Sometimes I feel like such a sucker. I don't really want a "lawn," but we have one, and I don't really have the courage to just let it be taken over by .... whatever.... and I don't have the time to turn it into gardens, since it is in the front and our road has cars and the little one is not old enough to stay away from the street, but not young enough to just hang out in a carrier while I work. I find a lawn tedious and stressful here in suburbia. I want my neighbors to like us. I want to foster relationships with the people in my community, and for some reason I feel like that means I have to participate in lawn madness. Am I crazy? I mean, I was raking and using my push-reel mower, but I couldn't help feeling like my time could be better spent.

I look into the bowl of candy we just bought for Halloween and I think SUCKER! I remember my mom giving out raisins and I felt embarrassed that it wasn't candy. Now, I understand her impulse. It felt gross to be shoveling this "food" into kids hands. But, I know that if I were to give out apples or anything homemade, it would be thrown out. I should have just gone in for boxes of raisins. Next year, maybe. So, I'll be thought of as a health-food nut. Is that such a bad thing?

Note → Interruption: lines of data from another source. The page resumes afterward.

Lemma kfree_ok h l1 b l2 : heap_rep h (l1 ++ b :: l2) -> heap_ok (l1 ++ b :: l2) ->
  b_free b = false ->
  exists h', kfree (b_addr b + MBLOCK_SIZE) h = Ret tt h' /\
    heap_rep h' (abs_free (b_addr b) (l1 ++ b :: l2)) /\
    total_free_bytes h' = u64 (total_free_bytes h + b_size b).
Proof.
  intros Hr [Ht Hc] Hf. destruct (tiles_end _ _ Ht) as [_ He].
  assert (forall c, c ∈ l1 ++ b :: l2 -> 0 <= b_size c /\ KMALLOC_BEGIN_VA <= b_addr c /\
    b_addr c + 40 + b_size c <= KMALLOC_END_VA) as Hin.
  { intros c Hcin. destruct (He c Hcin) as (? & H2 & ?). unfold blk_end, MBLOCK_SIZE in H2. lia. }
  destruct KMALLOC_values as [V1 V2].
  destruct (Hin b) as (Hb1 & Hb2 & Hb3); [set_solver|].
  pose proof Hr as [Hl Hh]. rewrite map_app in Hl. simpl in Hl.
  pose proof (list_rep_nodup _ _ Hl) as Hnd. apply NoDup_mid in Hnd as (Hn1 & Hn2 & _).
  apply Forall_app in Hh as [Hh1 Hh2]. apply Forall_cons_iff in Hh2 as [(Hs & Hp & Hfr) Hh3].
  unfold kfree.
  assert ((b_addr b + MBLOCK_SIZE <? KMALLOC_BEGIN_VA + MBLOCK_SIZE) ||
          (KMALLOC_END_VA <? b_addr b + MBLOCK_SIZE) = false) as ->
    by (apply orb_false_iff; split; apply Z.ltb_ge; unfold MBLOCK_SIZE; lia).
  replace (b_addr b + MBLOCK_SIZE - MBLOCK_SIZE) with (b_addr b) by lia.
  rewrite bind_get, Hp, Z.eqb_refl. change (negb true) with false. cbv iota.
  rewrite bind_modify, !bind_get. 
  set (h0 := set_freed _ h).
  assert (heap_rep h0 (l1 ++ b :: l2)) as Hr0 by exact Hr.
  change (mblock_list h0) with (mblock_list h).
  rewrite (list_rep_next _ _ _ _ Hl), (list_rep_first _ _ Hl), (list_rep_prev _ _ _ _ Hl).
  (* the right neighbour *)
  destruct (free_right_addr b l2) as [Ea Ef].
  assert (exists h1, (match head (map b_addr l2) with
      | Some next_node =>
          f ← get (fun h => mb_free h next_node);
          if f =? 1 then
            modify (fun h => set_mb_size (<[b_addr b := u64 (mb_size h (b_addr b) +
              (mb_size h next_node + MBLOCK_SIZE))]> (mb_size h)) h) ;;
            list_op (LIST_REMOVE next_node)
          else mret tt
      | None => mret tt
      end : M heap unit) h0 = Ret tt h1 /\
      heap_rep h1 (l1 ++ fst (free_right b l2) :: snd (free_right b l2)) /\
      total_free_bytes h1 = total_free_bytes h0) as (h1 & E1 & Hr1 & Ht1).
  { destruct l2 as [|c l2]; [by exists h0|]. simpl. rewrite bind_get.
    apply Forall_cons_iff in Hh3 as [(Hcs & Hcp & Hcf) _].
    change (mb_free h0) with (mb_free h). rewrite Hcf.
    destruct (b_free c) eqn:Hfc; simpl; [|by exists h0].
    destruct (merge_ok h0 l1 b c l2 Hr0) as (q' & Eq & Hm).
    destruct (Hin c) as (? & ? & ?); [set_solver|].
    rewrite bind_modify. unfold list_op. rewrite bind_get.
    change (mblock_list (set_mb_size _ h0)) with (mblock_list h0). rewrite Eq.
    eexists. split; [reflexivity|]. split; [|done].
    change (mb_size h0) with (mb_size h) in *. rewrite Hs, Hcs.
    assert (b_addr b + 40 + b_size b <= b_addr c).
    { destruct (tiles_app _ _ _ Ht) as (m & (<- & _ & _ & H2) & _ & _). simpl in H2.
      destruct H2 as [H2 _]. unfold blk_end, MBLOCK_SIZE in H2. lia. }
    unfold u64. rewrite Z.mod_small by (unfold MBLOCK_SIZE; lia). exact Hm. }
  rewrite (bind_ret _ _ _ _ _ E1). set (b1 := fst (free_right b l2)) in *.
  set (l2' := snd (free_right b l2)) in *.
  assert (total_free_bytes h1 = u64 (total_free_bytes h + b_size b)) as Ht1'.
  { rewrite Ht1. simpl. by rewrite Hs. }
  (* the left neighbour *)
  destruct l1 as [|a l1 _] using rev_ind.
  - simpl. rewrite bool_decide_true by done. rewrite bind_mret. unfold put_free.
    eexists. split; [reflexivity|]. split; [|done]. rewrite Z.eqb_refl, join_free_right.
    fold b1 l2'. rewrite <- Ea. exact (put_free_in h1 [] b1 l2' Hr1).
  - assert (head (map b_addr (l1 ++ [a]) ++ b_addr b :: map b_addr l2) <> Some (b_addr b)) as Hne.
    { intros Hh. apply Hn1. destruct (l1 ++ [a]) as [|d m] eqn:E; [by destruct l1|].
      simpl in *. injection Hh as <-. set_solver. }
    rewrite map_app in Hne, Hn1 |- *. simpl map in Hne, Hn1 |- *.
    rewrite bool_decide_false by exact Hne. rewrite last_ptr_snoc. simpl MBLOCK_PREV. cbv iota.
    rewrite <- app_assoc in Hr1 |- *. simpl in Hr1 |- *.
    pose proof Hr1 as [_ Hh1']. apply Forall_app in Hh1' as [_ Hh1'].
    rewrite !Forall_cons_iff in Hh1'. destruct Hh1' as ((Has & Hap & Haf) & (Hbs & _ & _) & _).
    rewrite bind_assoc, bind_get, Haf.
    rewrite abs_free_mid by by rewrite map_app.
    destruct (b_free a) eqn:Hfa; simpl.
    + destruct (merge_ok h1 l1 a b1 l2' Hr1) as (q' & Eq & Hm). rewrite Ea in Eq.
      repeat first [rewrite bind_assoc | rewrite bind_modify].
      unfold list_op. repeat first [rewrite bind_assoc | rewrite bind_get].
      change (mblock_list (set_mb_size _ h1)) with (mblock_list h1). rewrite Eq. rewrite bind_modify. unfold put_free.
      eexists. split; [reflexivity|]. split; [|done].
      rewrite (join_free_right b l2). fold b1 l2'. simpl.
      rewrite Has, <- Ea, Hbs.
      apply tiles_free_right in Ht. fold b1 l2' in Ht. rewrite <- app_assoc in Ht. simpl in Ht.
      destruct (tiles_end _ _ Ht) as [_ He1].
      destruct (He1 a) as (Ha1 & Ha2 & Ha3); [set_solver|].
      destruct (He1 b1) as (Hd1 & Hd2 & Hd3); [set_solver|].
      destruct (tiles_app _ _ _ Ht) as (m & (Hm1 & _ & _ & Hm2 & _) & _ & _).
      unfold blk_end, MBLOCK_SIZE in Ha2, Hd2, Hm2.
      unfold u64. rewrite Z.mod_small by (unfold MBLOCK_SIZE; lia).
      unfold join1 in Hm. rewrite Hfa in Hm. refine (put_free_out _ _ (b_addr b1) Hm _).
      rewrite map_app. simpl. rewrite elem_of_app, elem_of_cons, Ea.
      rewrite elem_of_app, list_elem_of_singleton in Hn1.
      intros [Hx|[Hx|Hx]]; [naive_solver|naive_solver|].
      apply Hn2. unfold l2' in Hx. destruct l2 as [|c l2]; [done|]. simpl in Hx |- *.
      destruct (b_free c); [rewrite elem_of_cons; by right|done].
    + rewrite bind_mret. unfold put_free. eexists. split; [reflexivity|]. split; [|done].
      rewrite join_free_right. fold b1 l2'. rewrite <- Ea.
      pose proof (put_free_in h1 (l1 ++ [a]) b1 l2') as Hp2. rewrite <- !app_assoc in Hp2. by apply Hp2.
Qed.
(* ===== verification/Elf.v ===== *)
(** lib/elfloader.c: the ELF header check and the loader of one segment.

    [elf_load_seg] is generic in the callback [map_page] and in the state [S]
    it works on, as the C function is in its function pointer and [data]. *)
From S2P Require Import Prelude Mem Mmu.

(** The fields of [Elf64_Ehdr] and [Elf64_Phdr] (include/elf.h) the code reads,
    with their layout in memory. *)
Record Elf64_Ehdr := Ehdr { e_type : Z; e_entry : Z; e_phoff : Z; e_phentsize : Z; e_phnum : Z }.
Record Elf64_Phdr := Phdr {
  p_type : Z; p_flags : Z; p_offset : Z; p_vaddr : Z; p_filesz : Z; p_memsz : Z
}.

Definition sizeof_Ehdr : Z := 64.
Definition PT_LOAD : Z := 1.
Definition PF_X : Z := 1.
Definition PF_W : Z := 2.

Definition read_ehdr (m : memory) (a : Z) : Elf64_Ehdr :=
  Ehdr (load 2 m (a + 16)) (load64 m (a + 24)) (load64 m (a + 32))
       (load 2 m (a + 54)) (load 2 m (a + 56)).
Definition read_phdr (m : memory) (a : Z) : Elf64_Phdr :=
  Phdr (load32 m a) (load32 m (a + 4)) (load64 m (a + 8)) (load64 m (a + 16))
       (load64 m (a + 32)) (load64 m (a + 40)).

(** The header at [binary], or NULL. *)
Definition elf_from (m : memory) (binary size : Z) : option Z :=
  if (sizeof_Ehdr <=? size) && (load8 m binary =? 0x7f) &&
     (load8 m (binary + 1) =? 69) && (load8 m (binary + 2) =? 76) &&
     (load8 m (binary + 3) =? 70) && (e_type (read_ehdr m binary) =? 2)
  then Some binary else None.

Section loader.
Context {S : Type}.
(** [map_page va offset perm src len], with [src] NULL for zero pages. *)
Variable map_page : Z -> Z -> Z -> option Z -> Z -> M S Z.

(** [for (; i < bin_size; i += PAGE_SIZE)] *)
Fixpoint load_file (n : nat) (va bin perm bin_size i : Z) : M S (option Z * Z) :=
  match n with
  | O => mret (None, i)
  | Datatypes.S n =>
      if i <? bin_size then
        r ← map_page (u64 (va + i)) 0 perm (Some (u64 (bin + i))) (Z.min (bin_size - i) PAGE_SIZE);
        if negb (r =? 0) then mret (Some r, i)
        else load_file n va bin perm bin_size (u64 (i + PAGE_SIZE))
      else mret (None, i)
  end.

(** [while (i < sgsize)] *)
Fixpoint load_zero_pages (n : nat) (va perm sgsize i : Z) : M S Z :=
  match n with
  | O => mret 0
  | Datatypes.S n =>
      if i <? sgsize then
        r ← map_page (u64 (va + i)) 0 perm None (Z.min (sgsize - i) PAGE_SIZE);
        if negb (r =? 0) then mret r
        else load_zero_pages n va perm sgsize (u64 (i + PAGE_SIZE))
      else mret 0
  end.

(** The iterations that [size] bytes can take. *)
Definition seg_fuel (size : Z) : nat := Z.to_nat (size / PAGE_SIZE + 1).

Definition seg_perm (p_flags : Z) : Z :=
  let perm := Z.lor PTE_V (Z.lor PTE_R PTE_USER) in
  let perm := if negb (Z.land p_flags PF_W =? 0) then Z.lor perm PTE_W else perm in
  if negb (Z.land p_flags PF_X =? 0) then Z.lor perm PTE_X else perm.

Definition elf_load_seg (ph : Elf64_Phdr) (bin : Z) : M S Z :=
  let va := p_vaddr ph in
  let bin_size := p_filesz ph in
  let sgsize := p_memsz ph in
  let perm := seg_perm (p_flags ph) in
  let offset := va - ROUNDDOWN va PAGE_SIZE in
  r ← (if negb (offset =? 0) then
         map_page va offset perm (Some bin) (Z.min bin_size (PAGE_SIZE - offset))
       else mret 0);
  if negb (r =? 0) then mret r
  else
    let i := if offset =? 0 then 0 else PAGE_SIZE - offset in
    '(r, i) ← load_file (seg_fuel bin_size) va bin perm bin_size i;
    match r with
    | Some r => mret r
    | None => load_zero_pages (seg_fuel sgsize) va perm sgsize i
    end.
End loader.
(* ===== verification/Sched.v ===== *)
(** kern/sched.c: the scheduler, and [env_destroy] of kern/env.c, which ends
    in it.  [do_clock] of kern/traps.c is the timer interrupt. *)
From S2P Require Import Prelude Queue Mem Mmu Pmap PageTable PageMap Elf Kernel Env.

Definition schedule {A} (yield : bool) : M kernel A :=
  e ← get curenv;
  count ← get sched_count;
  runnable ← get (fun k =>
    match e with Some e => env_status (envs k e) =? ENV_RUNNABLE | None => false end);
  if yield || (count =? 0) || negb (runnable : bool) then
    match e with
    | Some e =>
        if (runnable : bool) then sched_op (TAILQ_REMOVE e) ;; sched_op (TAILQ_INSERT_TAIL e)
        else mret tt
    | None => mret tt
    end ;;
    q ← get env_sched_list;
    match TAILQ_FIRST q with
    | None => panic
    | Some nextenv =>
        pri ← env_get nextenv env_pri;
        modify (set_sched_count (i32 pri)) ;;
        modify (fun k => set_sched_count (i32 (sched_count k - 1)) k) ;;
        env_run nextenv
    end
  else
    modify (fun k => set_sched_count (i32 (sched_count k - 1)) k) ;;
    c ← deref e;
    env_run c.

Definition do_clock {A} : M kernel A := schedule false.

Definition env_destroy (e : Z) : M kernel unit :=
  env_free e ;;
  c ← get curenv;
  if bool_decide (c = Some e) then
    modify (set_curenv None) ;;
    schedule true
  else mret tt.

(** ** The queue holds the runnable environments *)

Record sched_inv (k : kernel) (l : list Z) : Prop := {
  si_rep : tailq_rep (env_sched_list k) l;
  si_run : forall e, e ∈ l <-> 0 <= e < NENV /\ env_status (envs k e) = ENV_RUNNABLE;
  si_cur : forall c, curenv k = Some c -> 0 <= c < NENV
}.

Definition cur_runnable (k : kernel) : option Z :=
  match curenv k with
  | Some c => if decide (env_status (envs k c) = ENV_RUNNABLE) then Some c else None
  | None => None
  end.
(** Below the stack top, the child maps what the parent maps. *)
Record forked (s s' : pmap) (proot croot : Z) : Prop := {
  fk_child : forall va, 0 <= va < USTACKTOP ->
    leaf_pte (mem s') croot va = option_map child_entry (leaf_pte (mem s) proot va);
  fk_parent : forall va, 0 <= va < USTACKTOP ->
    leaf_pte (mem s') proot va = option_map parent_entry (leaf_pte (mem s) proot va);
  fk_page : forall va e, 0 <= va < USTACKTOP -> leaf_pte (mem s) proot va = Some e ->
    page_eq (mem s) (mem s') (pte_page e) /\ pp_ref s' (pte_page e) = pp_ref s (pte_page e) + 1
}.

Lemma user_va va : 0 <= va < USTACKTOP ->
  uidx (P1X va) /\ dup_done (vpn UP1 0 0) (vpn (P1X va) (P2X va) (P3X va)) = true.
Proof.
  intros Hva. pose proof (PnX_bound va) as Hb.
  assert (vpn (P1X va) (P2X va) (P3X va) < VPN USTACKTOP) as Hlt.
  { unfold vpn. rewrite <- VPN_split, VPN_eq. change (VPN USTACKTOP) with 65273854.
    change USTACKTOP with (65273854 * 2 ^ 12) in Hva. rewrite Z.mod_small.
    - apply Z.div_lt_upper_bound; lia.
    - split; [apply Z.div_pos; lia|]. apply Z.div_lt_upper_bound; lia. }
  change (VPN USTACKTOP) with 65273854 in *. unfold uidx, dup_done. rewrite UP1_eq.
  change (VPN USTACKTOP) with 65273854. unfold vpn in *. split; [lia|]. repeat zcase; simpl; done || lia.
Qed.

Lemma mapped_user s l proot croot va e : parent_ok s l proot croot -> 0 <= va < USTACKTOP ->
  leaf_pte (mem s) proot va = Some e ->
  exists u, l3_at (mem s) proot (P1X va) (P2X va) u /\ pte (mem s) u (P3X va) = e /\ pte_valid e = true.
Proof.
  intros Hp Hva He. destruct (user_va va Hva) as [Hi _].
  destruct (leaf_pte_l3 (mem s) proot va e) as (t & u & Ht & Hu & Hue & V); [|done|].
  - apply (po_nohuge _ _ _ _ Hp _ _ Hi (P2X_idx va)).
  - exists u. split; [|done]. split; [done|]. split; [exact (P2X_idx va)|by exists t].
Qed.

(** ** A concrete fork

    The address space of [demo] forked into an empty one whose directory is
    page 7. *)
Lemma demo_pte t i : in_dram t -> idx i -> pte demo_mem t i =
  if decide (t = 0 /\ i = 0) then mk_pte (page2ppn 1) PTE_V
  else if decide (t = 1 /\ i = 0) then mk_pte (page2ppn 2) PTE_V
  else if decide (t = 2 /\ i = 0) then new_pte 3 PTE_RW else 0.
Proof.
  intros Ht Hi. assert (idx 0) as I0 by (unfold idx; lia).
  assert (forall n, 0 <= n < 8 -> in_dram n) as Hd by (unfold in_dram; lia).
  unfold demo_mem, demo_mem2, demo_mem1.
  destruct (decide (t = 2 /\ i = 0)) as [[-> ->]|H2].
  { rewrite !decide_False by lia. apply pte_store_eq. split; vm_compute; [discriminate|reflexivity]. }
  rewrite (pte_store_ne _ 2 0) by (first [done|by apply Hd|lia]).
  destruct (decide (t = 1 /\ i = 0)) as [[-> ->]|H1].
  { rewrite decide_False by lia. apply pte_store_eq. split; vm_compute; [discriminate|reflexivity]. }
  rewrite (pte_store_ne _ 1 0) by (first [done|by apply Hd|lia]).
  destruct (decide (t = 0 /\ i = 0)) as [[-> ->]|H0]; [apply pte_store_eq; split; vm_compute; [discriminate|reflexivity]|].
  rewrite (pte_store_ne _ 0 0) by (first [done|by apply Hd|lia]). apply pte_zero.
Qed.

Lemma demo_pte_valid t i : in_dram t -> idx i -> pte_valid (pte demo_mem t i) = true ->
  0 <= t < 3 /\ i = 0.
Proof. intros Ht Hi. rewrite demo_pte by done. repeat case_decide; try lia. done. Qed.

Lemma demo_l3_at i j u : l3_at demo_mem 0 i j u -> i = 0 /\ j = 0 /\ u = 2.
Proof.
  intros (Hi & Hj & t & Ht & Hu). apply uidx_idx in Hi.
  assert (in_dram 0 /\ in_dram 1) as [D0 D1] by (unfold in_dram; lia).
  pose proof (tbl_valid _ _ _ _ Ht) as (V1 & _ & Et). apply demo_pte_valid in V1 as [_ ->]; [|done..].
  assert (t = 1) as -> by (rewrite Et; vm_compute; reflexivity).
  pose proof (tbl_valid _ _ _ _ Hu) as (V2 & _ & Eu). apply demo_pte_valid in V2 as [_ ->]; [|done..].
  split_and!; [done..|]. rewrite Eu. vm_compute. reflexivity.
Qed.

It's been a long time since I kept a blog, but I've been hankering to do it again. So I've started the sequel to my old blog, Little Red House. Always the mistress of inventiveness, this is titled Little White House. I want to start writing a little bit more intentionally about my attempts to make my (now full-time) homemaking ecologically sound, economically prudent, and peaceful. It's hard to do, and I feel very much at odds with the world-at-large, where it seems that the message is BUY BUY BUY.

There are things I have been doing that help me toward that goal. We've been cloth-diapering Theo since the week he was born. We use our clothesline as religiously as possible. We've started to compost our compostables and plan vegetable gardens for the coming year. I'm making lots of yummy things with the abundance of fall produce from the local farms. We've stopped buying meat at the grocery store, which means we've been eating more vegetables. I'm baking bread. And I'm trying to navigate the world of motherhood.

I'm not where I want to be yet. My goals are many, which is a problem. On the one hand I just want to live simply and enjoy my life, but what I'm realizing is that takes a lot of work, planning, and dedication. I'd love to start making yogurt again, since I used to love our homemade stuff. I have no idea how to care for our "lawn" (which I cringe to even type) without yucky chemicals and a lot of water. I want to be less reliant on my car, and maybe even make the transition to being a 1-car family. I want to buy less junk. I want to learn how to fix things myself without making the problem worse.

And I want to be able to get rid of bathroom mildew without bleach.

Am I asking too much? Without a community of support, I might be. In our new house, I'm learning just how many people we had back in the quiet corner of CT who I admired. I'm talking about people who knew how to be eco-friendly and frugal and fun and warm. We've met many really nice, wonderful people here. But it is much more urban/suburban/busy and less rural/chilled out around these parts. I need to find my people! People who will wear the same wool sweater almost every day of the winter b/c it's warm and lovely!